PROVIDED ENTRIES START

(** [_handle_reconnect] on a disconnected service, below the threshold. *)
Lemma handle_reconnect_waits s env :
  connected s = false →
  (reconnect_attempts s + 1 ≤ reconnect_threshold (config s))%Z →
  handle_reconnect s env
  = (set_reconnect_attempts (reconnect_attempts s + 1)%Z s, []).
Proof.
  intros Hc Hle. unfold handle_reconnect. rewrite Hc. simpl.
  by rewrite (proj2 (Z.ltb_ge _ _) Hle).
Qed.

(** [_handle_reconnect] on a disconnected service, past the threshold. *)
Lemma handle_reconnect_connects s env :
  connected s = false →
  (reconnect_threshold (config s) < reconnect_attempts s + 1)%Z →
  let r := handle_reconnect s env in
  connect_attempts (snd r) = 1%nat
  ∧ reconnect_threshold (config (fst r)) = reconnect_threshold (config s)
  ∧ match ensure_dispatch env with
    | Some _ => connected (fst r) = true ∧ reconnect_attempts (fst r) = 0%Z
                ∧ is_Some (word (fst r))
    | None => connected (fst r) = false
              ∧ reconnect_attempts (fst r) = (reconnect_attempts s + 1)%Z
    end.
Proof.
  intros Hc Hlt. unfold handle_reconnect. rewrite Hc. simpl.
  rewrite (proj2 (Z.ltb_lt _ _) Hlt).
  set (s1 := set_reconnect_attempts _ s).
  pose proof (connect_to_word_result s1 env) as (Hr & Hcn & Hw & Hn).
  pose proof (connect_to_word_threshold s1 env) as Ht.
  pose proof (connect_to_word_attempts s1 env) as Ha.
  destruct (connect_to_word s1 env) as [[ok s2] c]. simpl in *.
  destruct (ensure_dispatch env) as [app|]; simpl in Hr; subst ok; simpl.
  - repeat split; auto.
  - repeat split; auto.
Qed.

(** The state after a failed liveness check. *)
Lemma check_connection_fails s env :
  check_fails s env →
  let s2 := snd (check_connection s (probe env)) in
  connected s2 = false ∧ config s2 = config s
  ∧ reconnect_attempts s2 = reconnect_attempts s.
Proof.
  intros [Hc|[Hw Hp]]; unfold check_connection.
  - by rewrite Hc.
  - rewrite Hp. rewrite (bool_decide_eq_true_2 _ Hw).
    destruct (connected s) eqn:E; simpl; by rewrite ?E.
Qed.

(** A tick whose liveness check fails, with the counter still below the
    threshold: the counter goes up by one and no connect is attempted. *)
Lemma tick_waits s env :
  check_fails s env →
  (reconnect_attempts s + 1 ≤ reconnect_threshold (config s))%Z →
  let r := tick s env in
  connected (fst r) = false
  ∧ reconnect_attempts (fst r) = (reconnect_attempts s + 1)%Z
  ∧ config (fst r) = config s
  ∧ connect_attempts (snd r) = 0%nat.
Proof.
  intros Hf Hle.
  destruct (tick_phases s env) as (s1 & c1 & s4 & c4 & [Hq1 Hn1] & [Hq4 Hn4] & ->).
  simpl in *. apply conn_fields_inv in Hq1 as (Hcfg & Hw & Hc & Ha).
  assert (check_fails s1 env) as Hf1.
  { destruct Hf as [?|[? ?]]; [left|right]; by rewrite ?Hc, ?Hw. }
  apply check_connection_fails in Hf1 as (Hc2 & Hcfg2 & Ha2).
  set (s2 := snd (check_connection s1 (probe env))) in *.
  rewrite handle_reconnect_waits in Hq4 |- *
    by (rewrite ?Hcfg2, ?Ha2, ?Hcfg, ?Ha; done).
  apply conn_fields_inv in Hq4 as (Hcfg4 & Hw4 & Hc4 & Ha4). simpl in *.
  rewrite Hc4, Ha4, Hcfg4, Hc2, Ha2, Hcfg2, Ha, Hcfg.
  rewrite !connect_attempts_app, Hn1, Hn4. done.
Qed.

(** A tick whose liveness check fails, with the counter at or past the
    threshold: exactly one connect is attempted; it resets the counter
    when it succeeds and leaves it incremented when it fails. *)
Lemma tick_reconnects s env :
  check_fails s env →
  (reconnect_threshold (config s) < reconnect_attempts s + 1)%Z →
  let r := tick s env in
  connect_attempts (snd r) = 1%nat
  ∧ reconnect_threshold (config (fst r)) = reconnect_threshold (config s)
  ∧ match ensure_dispatch (connect_env env) with
    | Some _ => connected (fst r) = true ∧ reconnect_attempts (fst r) = 0%Z
                ∧ is_Some (word (fst r))
    | None => connected (fst r) = false
              ∧ reconnect_attempts (fst r) = (reconnect_attempts s + 1)%Z
    end.
Proof.
  intros Hf Hlt.
  destruct (tick_phases s env) as (s1 & c1 & s4 & c4 & [Hq1 Hn1] & [Hq4 Hn4] & ->).
  simpl in *. apply conn_fields_inv in Hq1 as (Hcfg & Hw & Hc & Ha).
  assert (check_fails s1 env) as Hf1.
  { destruct Hf as [?|[? ?]]; [left|right]; by rewrite ?Hc, ?Hw. }
  apply check_connection_fails in Hf1 as (Hc2 & Hcfg2 & Ha2).
  set (s2 := snd (check_connection s1 (probe env))) in *.
  destruct (handle_reconnect_connects s2 (connect_env env)) as (Hn & Ht & Hm);
    [done | by rewrite Hcfg2, Ha2, Hcfg, Ha |].
  apply conn_fields_inv in Hq4 as (Hcfg4 & Hw4 & Hc4 & Ha4).
  rewrite !connect_attempts_app, Hn1, Hn4, Hn, Hcfg4, Ht, Hcfg2, Hcfg.
  split; [done | split; [done |]].
  destruct (ensure_dispatch (connect_env env)).
  - by rewrite Hc4, Ha4, Hw4.
  - by rewrite Hc4, Ha4, <- Ha, <- Ha2.
Qed.

(** A tick whose liveness check succeeds, or that finds the service
    connected without a wrapper, leaves the connection fields alone. *)
Lemma tick_steady s env :
  connected s = true →
  word s = None ∨ probe env = Returns →
  quiet s (tick s env).
Proof.
  intros Hc Hok.
  destruct (tick_phases s env) as (s1 & c1 & s4 & c4 & Hq1 & Hq4 & ->).
  simpl in *.
  pose proof Hq1 as [Hf1 _]. apply conn_fields_inv in Hf1 as (_ & Hw & Hc1 & _).
  simpl in *. rewrite Hc in Hc1.
  assert (check_connection s1 (probe env) = (false, s1)
          ∨ check_connection s1 (probe env) = (true, s1)) as Hck.
  { unfold check_connection. rewrite Hc1. simpl.
    destruct Hok as [Hn|Hp].
    - rewrite Hw, Hn. left. done.
    - rewrite Hp. destruct (bool_decide _); auto. }
  assert (snd (check_connection s1 (probe env)) = s1) as Hs2
    by (destruct Hck as [-> | ->]; done).
  rewrite Hs2 in *.
  assert (handle_reconnect s1 (connect_env env) = (s1, [])) as Hh
    by (unfold handle_reconnect; by rewrite Hc1).
  rewrite Hh in *. simpl in *.
  eapply quiet_trans; [exact Hq1 | exact Hq4].
Qed.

PROVIDED ENTRIES END

GOAL OF THE EXERCISE:
Set down every entry again, word for word.

COMPLETED EXERCISE:
(** [_handle_reconnect] on a disconnected service, below the threshold. *)
Lemma handle_reconnect_waits s env :
  connected s = false →
  (reconnect_attempts s + 1 ≤ reconnect_threshold (config s))%Z →
  handle_reconnect s env
  = (set_reconnect_attempts (reconnect_attempts s + 1)%Z s, []).
Proof.
  intros Hc Hle. unfold handle_reconnect. rewrite Hc. simpl.
  by rewrite (proj2 (Z.ltb_ge _ _) Hle).
Qed.

(** [_handle_reconnect] on a disconnected service, past the threshold. *)
Lemma handle_reconnect_connects s env :
  connected s = false →
  (reconnect_threshold (config s) < reconnect_attempts s + 1)%Z →
  let r := handle_reconnect s env in
  connect_attempts (snd r) = 1%nat
  ∧ reconnect_threshold (config (fst r)) = reconnect_threshold (config s)
  ∧ match ensure_dispatch env with
    | Some _ => connected (fst r) = true ∧ reconnect_attempts (fst r) = 0%Z
                ∧ is_Some (word (fst r))
    | None => connected (fst r) = false
              ∧ reconnect_attempts (fst r) = (reconnect_attempts s + 1)%Z
    end.
Proof.
  intros Hc Hlt. unfold handle_reconnect. rewrite Hc. simpl.
  rewrite (proj2 (Z.ltb_lt _ _) Hlt).
  set (s1 := set_reconnect_attempts _ s).
  pose proof (connect_to_word_result s1 env) as (Hr & Hcn & Hw & Hn).
  pose proof (connect_to_word_threshold s1 env) as Ht.
  pose proof (connect_to_word_attempts s1 env) as Ha.
  destruct (connect_to_word s1 env) as [[ok s2] c]. simpl in *.
  destruct (ensure_dispatch env) as [app|]; simpl in Hr; subst ok; simpl.
  - repeat split; auto.
  - repeat split; auto.
Qed.

(** The state after a failed liveness check. *)
Lemma check_connection_fails s env :
  check_fails s env →
  let s2 := snd (check_connection s (probe env)) in
  connected s2 = false ∧ config s2 = config s
  ∧ reconnect_attempts s2 = reconnect_attempts s.
Proof.
  intros [Hc|[Hw Hp]]; unfold check_connection.
  - by rewrite Hc.
  - rewrite Hp. rewrite (bool_decide_eq_true_2 _ Hw).
    destruct (connected s) eqn:E; simpl; by rewrite ?E.
Qed.

(** A tick whose liveness check fails, with the counter still below the
    threshold: the counter goes up by one and no connect is attempted. *)
Lemma tick_waits s env :
  check_fails s env →
  (reconnect_attempts s + 1 ≤ reconnect_threshold (config s))%Z →
  let r := tick s env in
  connected (fst r) = false
  ∧ reconnect_attempts (fst r) = (reconnect_attempts s + 1)%Z
  ∧ config (fst r) = config s
  ∧ connect_attempts (snd r) = 0%nat.
Proof.
  intros Hf Hle.
  destruct (tick_phases s env) as (s1 & c1 & s4 & c4 & [Hq1 Hn1] & [Hq4 Hn4] & ->).
  simpl in *. apply conn_fields_inv in Hq1 as (Hcfg & Hw & Hc & Ha).
  assert (check_fails s1 env) as Hf1.
  { destruct Hf as [?|[? ?]]; [left|right]; by rewrite ?Hc, ?Hw. }
  apply check_connection_fails in Hf1 as (Hc2 & Hcfg2 & Ha2).
  set (s2 := snd (check_connection s1 (probe env))) in *.
  rewrite handle_reconnect_waits in Hq4 |- *
    by (rewrite ?Hcfg2, ?Ha2, ?Hcfg, ?Ha; done).
  apply conn_fields_inv in Hq4 as (Hcfg4 & Hw4 & Hc4 & Ha4). simpl in *.
  rewrite Hc4, Ha4, Hcfg4, Hc2, Ha2, Hcfg2, Ha, Hcfg.
  rewrite !connect_attempts_app, Hn1, Hn4. done.
Qed.

(** A tick whose liveness check fails, with the counter at or past the
    threshold: exactly one connect is attempted; it resets the counter
    when it succeeds and leaves it incremented when it fails. *)
Lemma tick_reconnects s env :
  check_fails s env →
  (reconnect_threshold (config s) < reconnect_attempts s + 1)%Z →
  let r := tick s env in
  connect_attempts (snd r) = 1%nat
  ∧ reconnect_threshold (config (fst r)) = reconnect_threshold (config s)
  ∧ match ensure_dispatch (connect_env env) with
    | Some _ => connected (fst r) = true ∧ reconnect_attempts (fst r) = 0%Z
                ∧ is_Some (word (fst r))
    | None => connected (fst r) = false
              ∧ reconnect_attempts (fst r) = (reconnect_attempts s + 1)%Z
    end.
Proof.
  intros Hf Hlt.
  destruct (tick_phases s env) as (s1 & c1 & s4 & c4 & [Hq1 Hn1] & [Hq4 Hn4] & ->).
  simpl in *. apply conn_fields_inv in Hq1 as (Hcfg & Hw & Hc & Ha).
  assert (check_fails s1 env) as Hf1.
  { destruct Hf as [?|[? ?]]; [left|right]; by rewrite ?Hc, ?Hw. }
  apply check_connection_fails in Hf1 as (Hc2 & Hcfg2 & Ha2).
  set (s2 := snd (check_connection s1 (probe env))) in *.
  destruct (handle_reconnect_connects s2 (connect_env env)) as (Hn & Ht & Hm);
    [done | by rewrite Hcfg2, Ha2, Hcfg, Ha |].
  apply conn_fields_inv in Hq4 as (Hcfg4 & Hw4 & Hc4 & Ha4).
  rewrite !connect_attempts_app, Hn1, Hn4, Hn, Hcfg4, Ht, Hcfg2, Hcfg.
  split; [done | split; [done |]].
  destruct (ensure_dispatch (connect_env env)).
  - by rewrite Hc4, Ha4, Hw4.
  - by rewrite Hc4, Ha4, <- Ha, <- Ha2.
Qed.

(** A tick whose liveness check succeeds, or that finds the service
    connected without a wrapper, leaves the connection fields alone. *)
Lemma tick_steady s env :
  connected s = true →
  word s = None ∨ probe env = Returns →
  quiet s (tick s env).
Proof.
  intros Hc Hok.
  destruct (tick_phases s env) as (s1 & c1 & s4 & c4 & Hq1 & Hq4 & ->).
  simpl in *.
  pose proof Hq1 as [Hf1 _]. apply conn_fields_inv in Hf1 as (_ & Hw & Hc1 & _).
  simpl in *. rewrite Hc in Hc1.
  assert (check_connection s1 (probe env) = (false, s1)
          ∨ check_connection s1 (probe env) = (true, s1)) as Hck.
  { unfold check_connection. rewrite Hc1. simpl.
    destruct Hok as [Hn|Hp].
    - rewrite Hw, Hn. left. done.
    - rewrite Hp. destruct (bool_decide _); auto. }
  assert (snd (check_connection s1 (probe env)) = s1) as Hs2
    by (destruct Hck as [-> | ->]; done).
  rewrite Hs2 in *.
  assert (handle_reconnect s1 (connect_env env) = (s1, [])) as Hh
    by (unfold handle_reconnect; by rewrite Hc1).
  rewrite Hh in *. simpl in *.
  eapply quiet_trans; [exact Hq1 | exact Hq4].
Qed.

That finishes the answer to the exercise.